(** ** C8: a verb in します *)

(** C8.  For the term 確認します in the deck 03_tech_verbs, whatever the
    reading and the gloss: a result of [make_example2] is the frame of
    [ex2_frames_v1] (four frames) at the index that [_pick_index] gives for
    the seed "03_tech_verbs|確認します|reading|gloss|v1" and 4; its Japanese
    sentence contains 確認します, and its English sentence is one of the four
    English frames filled with the stripped gloss.  The call returns when
    reading and gloss are encodable text. *)
Theorem confirm_scenario (r : Row) :
  deck r = u "03_tech_verbs" -> japanese r = u "確認します" ->
  let seed := u "03_tech_verbs|確認します|" ++ hiragana r ++ u "|"
              ++ english r ++ u "|v1" in
  let gloss := rstrip (strip (english r)) (u ".") in
  (forall ex_jp ex_hira ex_en,
      make_example2 r = Ok (ex_jp, ex_hira, ex_en) ->
      len ex2_frames_v1 = 4%Z
      /\ (exists i tmpl_jp tmpl_en,
            _pick_index seed 4 = Ok i /\ (0 <= i < 4)%Z
            /\ nth_error ex2_frames_v1 (Z.to_nat i) = Some (tmpl_jp, tmpl_en)
            /\ format tmpl_jp [(u "t", u "確認します")] = Ok ex_jp
            /\ format tmpl_en [(u "en", gloss)] = Ok ex_en)
      /\ ex_hira = make_reading ex_jp (u "確認します") (hiragana r)
      /\ str_contains (u "確認します") ex_jp = true
      /\ In ex_en [ gloss ++ u " now."; gloss ++ u " after this.";
                    gloss ++ u ", so please wait a moment.";
                    gloss ++ u ". I'll let you know when I'm done." ])
  /\ (encodable (hiragana r) = true -> encodable (english r) = true ->
      exists out, make_example2 r = Ok out).
Proof.
  intros Hd Hj seed gloss.
  assert (Heq : make_example2 r
                = fill ex2_frames_v1 seed (u "確認します") (hiragana r) gloss).
  { rewrite make_example2_eq. cbv zeta. rewrite Hd, Hj.
    assert (E1 : dict_mem specials (u "確認します") = false) by (vm_compute; reflexivity).
    assert (E2 : str_contains (u "〜") (u "確認します") = false) by (vm_compute; reflexivity).
    assert (E3 : endswith (u "確認します") (u "は") = false) by (vm_compute; reflexivity).
    assert (E4 : endswith (u "確認します") (u "します") = true) by (vm_compute; reflexivity).
    rewrite E1, E2, E3, E4. cbn [andb]. unfold seed, gloss, gloss_stripped.
    f_equal. rewrite <- !app_assoc. reflexivity. }
  rewrite Heq. split.
  - clearbody seed gloss. intros ex_jp ex_hira ex_en H.
    split; [reflexivity|].
    unfold fill in H.
    apply bind_ok in H. destruct H as [i [Hi H]].
    apply bind_ok in H. destruct H as [[tj te] [Hget H]].
    apply bind_ok in H. destruct H as [a [Ha H]].
    apply bind_ok in H. destruct H as [c [Hc H]].
    apply Ok_inj in H. injection H as <- <- <-.
    change (len ex2_frames_v1) with 4%Z in Hi.
    pose proof (pick_index_range seed 4 i Hi eq_refl) as Hrange.
    assert (Hnth : nth_error ex2_frames_v1 (Z.to_nat i) = Some (tj, te)).
    { unfold list_getitem in Hget. destruct (Z.ltb_spec i 0); [lia|].
      destruct (Z.ltb_spec i 0); [lia|].
      destruct (nth_error ex2_frames_v1 (Z.to_nat i)); [|discriminate Hget].
      injection Hget as ->. reflexivity. }
    split.
    { exists i, tj, te. auto. }
    split; [reflexivity|].
    apply list_getitem_in in Hget.
    destruct Hget as [E | [E | [E | [E | []]]]]; injection E as <- <-.
    + rewrite (format_split (u "t") _ (u "いま、") (u "。")) in Ha by (first [discriminate | vm_compute; reflexivity]).
      rewrite (format_split (u "en") _ [] (u " now.")) in Hc by (first [discriminate | vm_compute; reflexivity]).
      apply Ok_inj in Ha, Hc. subst a c.
      split; [apply str_contains_mid | left; exact (eq_sym (app_nil_l _))].
    + rewrite (format_split (u "t") _ (u "このあと、") (u "。")) in Ha by (first [discriminate | vm_compute; reflexivity]).
      rewrite (format_split (u "en") _ [] (u " after this.")) in Hc by (first [discriminate | vm_compute; reflexivity]).
      apply Ok_inj in Ha, Hc. subst a c.
      split; [apply str_contains_mid | right; left; exact (eq_sym (app_nil_l _))].
    + rewrite (format_split (u "t") _ [] (u "ので、すこしまってください。")) in Ha by (first [discriminate | vm_compute; reflexivity]).
      rewrite (format_split (u "en") _ [] (u ", so please wait a moment.")) in Hc by (first [discriminate | vm_compute; reflexivity]).
      apply Ok_inj in Ha, Hc. subst a c.
      split; [exact (str_contains_mid [] (u "確認します") _) | right; right; left; exact (eq_sym (app_nil_l _))].
    + rewrite (format_split (u "t") _ [] (u "。おわったらおしえます。")) in Ha by (first [discriminate | vm_compute; reflexivity]).
      rewrite (format_split (u "en") _ [] (u ". I'll let you know when I'm done.")) in Hc by (first [discriminate | vm_compute; reflexivity]).
      apply Ok_inj in Ha, Hc. subst a c.
      split; [exact (str_contains_mid [] (u "確認します") _) | right; right; right; left; exact (eq_sym (app_nil_l _))].
  - intros Hh He. apply (fill_ok any_lits); [|discriminate|].
    + pose proof frames_all_ex2_stripped as Hs. unfold ex2_frames_stripped in Hs.
      apply (frames_all_incl _ _ _ ltac:(incl_here) Hs).
    + unfold seed. rewrite !encodable_app, Hh, He. reflexivity.
Qed.

Lemma confirm_scenario_witness :
  exists out, make_example2 row_confirm = Ok out.
Proof.
  assert (Hd : deck row_confirm = u "03_tech_verbs") by (vm_compute; reflexivity).
  assert (Hj : japanese row_confirm = u "確認します") by (vm_compute; reflexivity).
  assert (Hh : encodable (hiragana row_confirm) = true) by (vm_compute; reflexivity).
  assert (He : encodable (english row_confirm) = true) by (vm_compute; reflexivity).
  exact (proj2 (confirm_scenario row_confirm Hd Hj) Hh He).
Defined.

(** ** C5: the two examples of a record differ *)

Lemma all_pairs_in {A B : Type} (p : A -> B -> bool) (l2 : list A) (l3 : list B)
      (a : A) (b : B) :
  all_pairs p l2 l3 = true -> In a l2 -> In b l3 -> p a b = true.
Proof.
  unfold all_pairs. rewrite forallb_forall. intros H Ha Hb.
  specialize (H a Ha). rewrite forallb_forall in H. apply H. exact Hb.
Qed.

Lemma lit_differs_cnt (a b : str) :
  lit_differs a b = true -> exists c, cnt c a <> cnt c b.
Proof.
  unfold lit_differs. intros H. apply existsb_exists in H.
  destruct H as [c [_ Hc]]. exists c.
  apply negb_true_iff in Hc. apply Nat.eqb_neq in Hc. exact Hc.
Qed.

Lemma cnt_render_jp (c : char) (q : lits) (t : str) :
  cnt c (render_jp q t) = cnt c (jp_lit q) + cnt c t.
Proof. unfold render_jp, jp_lit. rewrite !cnt_app. lia. Qed.

Lemma cnt_render_en (c : char) (q : lits) (e : str) :
  cnt c (render_en q e) = cnt c (en_lit q) + cnt c e.
Proof. unfold render_en, en_lit. rewrite !cnt_app. lia. Qed.

Lemma render_jp_differs (q2 q3 : lits) (t : str) :
  lit_differs (jp_lit q2) (jp_lit q3) = true ->
  render_jp q2 t <> render_jp q3 t.
Proof.
  intros H E. apply lit_differs_cnt in H. destruct H as [c Hc].
  apply (f_equal (cnt c)) in E. rewrite !cnt_render_jp in E. lia.
Qed.

Lemma render_en_differs (q2 q3 : lits) (e : str) :
  lit_differs (en_lit q2) (en_lit q3) = true ->
  render_en q2 e <> render_en q3 e.
Proof.
  intros H E. apply lit_differs_cnt in H. destruct H as [c Hc].
  apply (f_equal (cnt c)) in E. rewrite !cnt_render_en in E. lia.
Qed.

Lemma dict_get_in {V : Type} (d : list (str * V)) (k : str) (v : V) :
  dict_get d k = Some v -> In (k, v) d.
Proof.
  induction d as [|[k' v'] d IH]; simpl; [discriminate|].
  destruct (str_eqb k k') eqn:E.
  - intros H. injection H as ->. apply str_eqb_eq in E. subst. left. reflexivity.
  - intros H. right. apply IH. exact H.
Qed.

Lemma replace_single (c : char) (new s : str) :
  replace_from [c] new 0 s
  = flat_map (fun x => if N.eqb c x then new else [x]) s.
Proof.
  induction s as [|x s IH]; [reflexivity|].
  cbn [replace_from flat_map startswith length pred].
  rewrite andb_true_r. destruct (N.eqb c x).
  - rewrite IH. reflexivity.
  - rewrite IH. reflexivity.
Qed.

Lemma cnt_replace_single (c : char) (new s : str) :
  cnt c new = 0 -> cnt c (replace_from [c] new 0 s) = 0.
Proof.
  intros Hn. rewrite replace_single.
  induction s as [|x s IH]; [reflexivity|].
  cbn [flat_map]. rewrite cnt_app, IH.
  destruct (N.eqb_spec c x) as [->|Hcx].
  - rewrite Hn. reflexivity.
  - simpl. destruct (N.eqb_spec x c); [congruence | reflexivity].
Qed.

Lemma u_tilde : u "〜" = [tilde].
Proof. vm_compute. reflexivity. Qed.

Lemma cnt_tilde_ex3 (q : lits) (t : str) :
  str_contains (u "〜") t = true -> 1 <= cnt tilde (render_jp q t).
Proof.
  intros H. rewrite u_tilde in H. apply str_contains_iff in H.
  apply cnt_occurs in H. rewrite cnt_render_jp. lia.
Qed.

(** The tables of the two generators are disjoint in the sense the
    argument needs. *)

Lemma specials_apart :
  forallb (fun kv : str * triple =>
             forallb (fun q3 => negb (str_eqb (fst (fst (snd kv)))
                                              (render_jp q3 (fst kv))))
                     (lits_of ex3_frames_all))
          specials = true.
Proof. vm_compute. reflexivity. Qed.

Lemma stem_apart :
  forallb (fun q3 => lit_differs (u "ありますか。") (jp_lit q3))
          (lits_of ex3_frames_all) = true.
Proof. vm_compute. reflexivity. Qed.

Lemma stripped_apart :
  all_pairs (fun q2 q3 => lit_differs (jp_lit q2) (jp_lit q3)
                          || lit_differs (en_lit q2) (en_lit q3))
            (lits_of ex2_frames_stripped) (lits_of ex3_frames_all) = true.
Proof. vm_compute. reflexivity. Qed.

Lemma raw_apart :
  all_pairs (fun q2 q3 => lit_differs (jp_lit q2) (jp_lit q3))
            (lits_of ex2_frames_raw) (lits_of ex3_frames_all) = true.
Proof. vm_compute. reflexivity. Qed.

Lemma question_apart :
  forallb (fun q3 =>
             lit_differs (u "このへんこうで" ++ []) (jp_lit q3)
             && lit_differs ([] ++ u "。") (jp_lit q3)
             && lit_differs (u "いまのじょうきょうで" ++ []) (jp_lit q3)
             && Nat.eqb (cnt fw_question (jp_lit q3)) 0)
          (lits_of ex3_frames_all) = true.
Proof. vm_compute. reflexivity. Qed.

Lemma triple_inj (a b c a' b' c' : str) :
  (a, b, c) = (a', b', c') -> a = a' /\ b = b' /\ c = c'.
Proof. intros H. injection H as -> -> ->. auto. Qed.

→ EXERCISE
Beginning at the line above with "(exists i tmpl_jp" and finishing at the line with "assert (Hnth : nth_error", return each line exactly and return nothing else.

→ OUTPUT OF THE EXERCISE
      /\ (exists i tmpl_jp tmpl_en,
            _pick_index seed 4 = Ok i /\ (0 <= i < 4)%Z
            /\ nth_error ex2_frames_v1 (Z.to_nat i) = Some (tmpl_jp, tmpl_en)
            /\ format tmpl_jp [(u "t", u "確認します")] = Ok ex_jp
            /\ format tmpl_en [(u "en", gloss)] = Ok ex_en)
      /\ ex_hira = make_reading ex_jp (u "確認します") (hiragana r)
      /\ str_contains (u "確認します") ex_jp = true
      /\ In ex_en [ gloss ++ u " now."; gloss ++ u " after this.";
                    gloss ++ u ", so please wait a moment.";
                    gloss ++ u ". I'll let you know when I'm done." ])
  /\ (encodable (hiragana r) = true -> encodable (english r) = true ->
      exists out, make_example2 r = Ok out).
Proof.
  intros Hd Hj seed gloss.
  assert (Heq : make_example2 r
                = fill ex2_frames_v1 seed (u "確認します") (hiragana r) gloss).
  { rewrite make_example2_eq. cbv zeta. rewrite Hd, Hj.
    assert (E1 : dict_mem specials (u "確認します") = false) by (vm_compute; reflexivity).
    assert (E2 : str_contains (u "〜") (u "確認します") = false) by (vm_compute; reflexivity).
    assert (E3 : endswith (u "確認します") (u "は") = false) by (vm_compute; reflexivity).
    assert (E4 : endswith (u "確認します") (u "します") = true) by (vm_compute; reflexivity).
    rewrite E1, E2, E3, E4. cbn [andb]. unfold seed, gloss, gloss_stripped.
    f_equal. rewrite <- !app_assoc. reflexivity. }
  rewrite Heq. split.
  - clearbody seed gloss. intros ex_jp ex_hira ex_en H.
    split; [reflexivity|].
    unfold fill in H.
    apply bind_ok in H. destruct H as [i [Hi H]].
    apply bind_ok in H. destruct H as [[tj te] [Hget H]].
    apply bind_ok in H. destruct H as [a [Ha H]].
    apply bind_ok in H. destruct H as [c [Hc H]].
    apply Ok_inj in H. injection H as <- <- <-.
    change (len ex2_frames_v1) with 4%Z in Hi.
    pose proof (pick_index_range seed 4 i Hi eq_refl) as Hrange.
    assert (Hnth : nth_error ex2_frames_v1 (Z.to_nat i) = Some (tj, te)).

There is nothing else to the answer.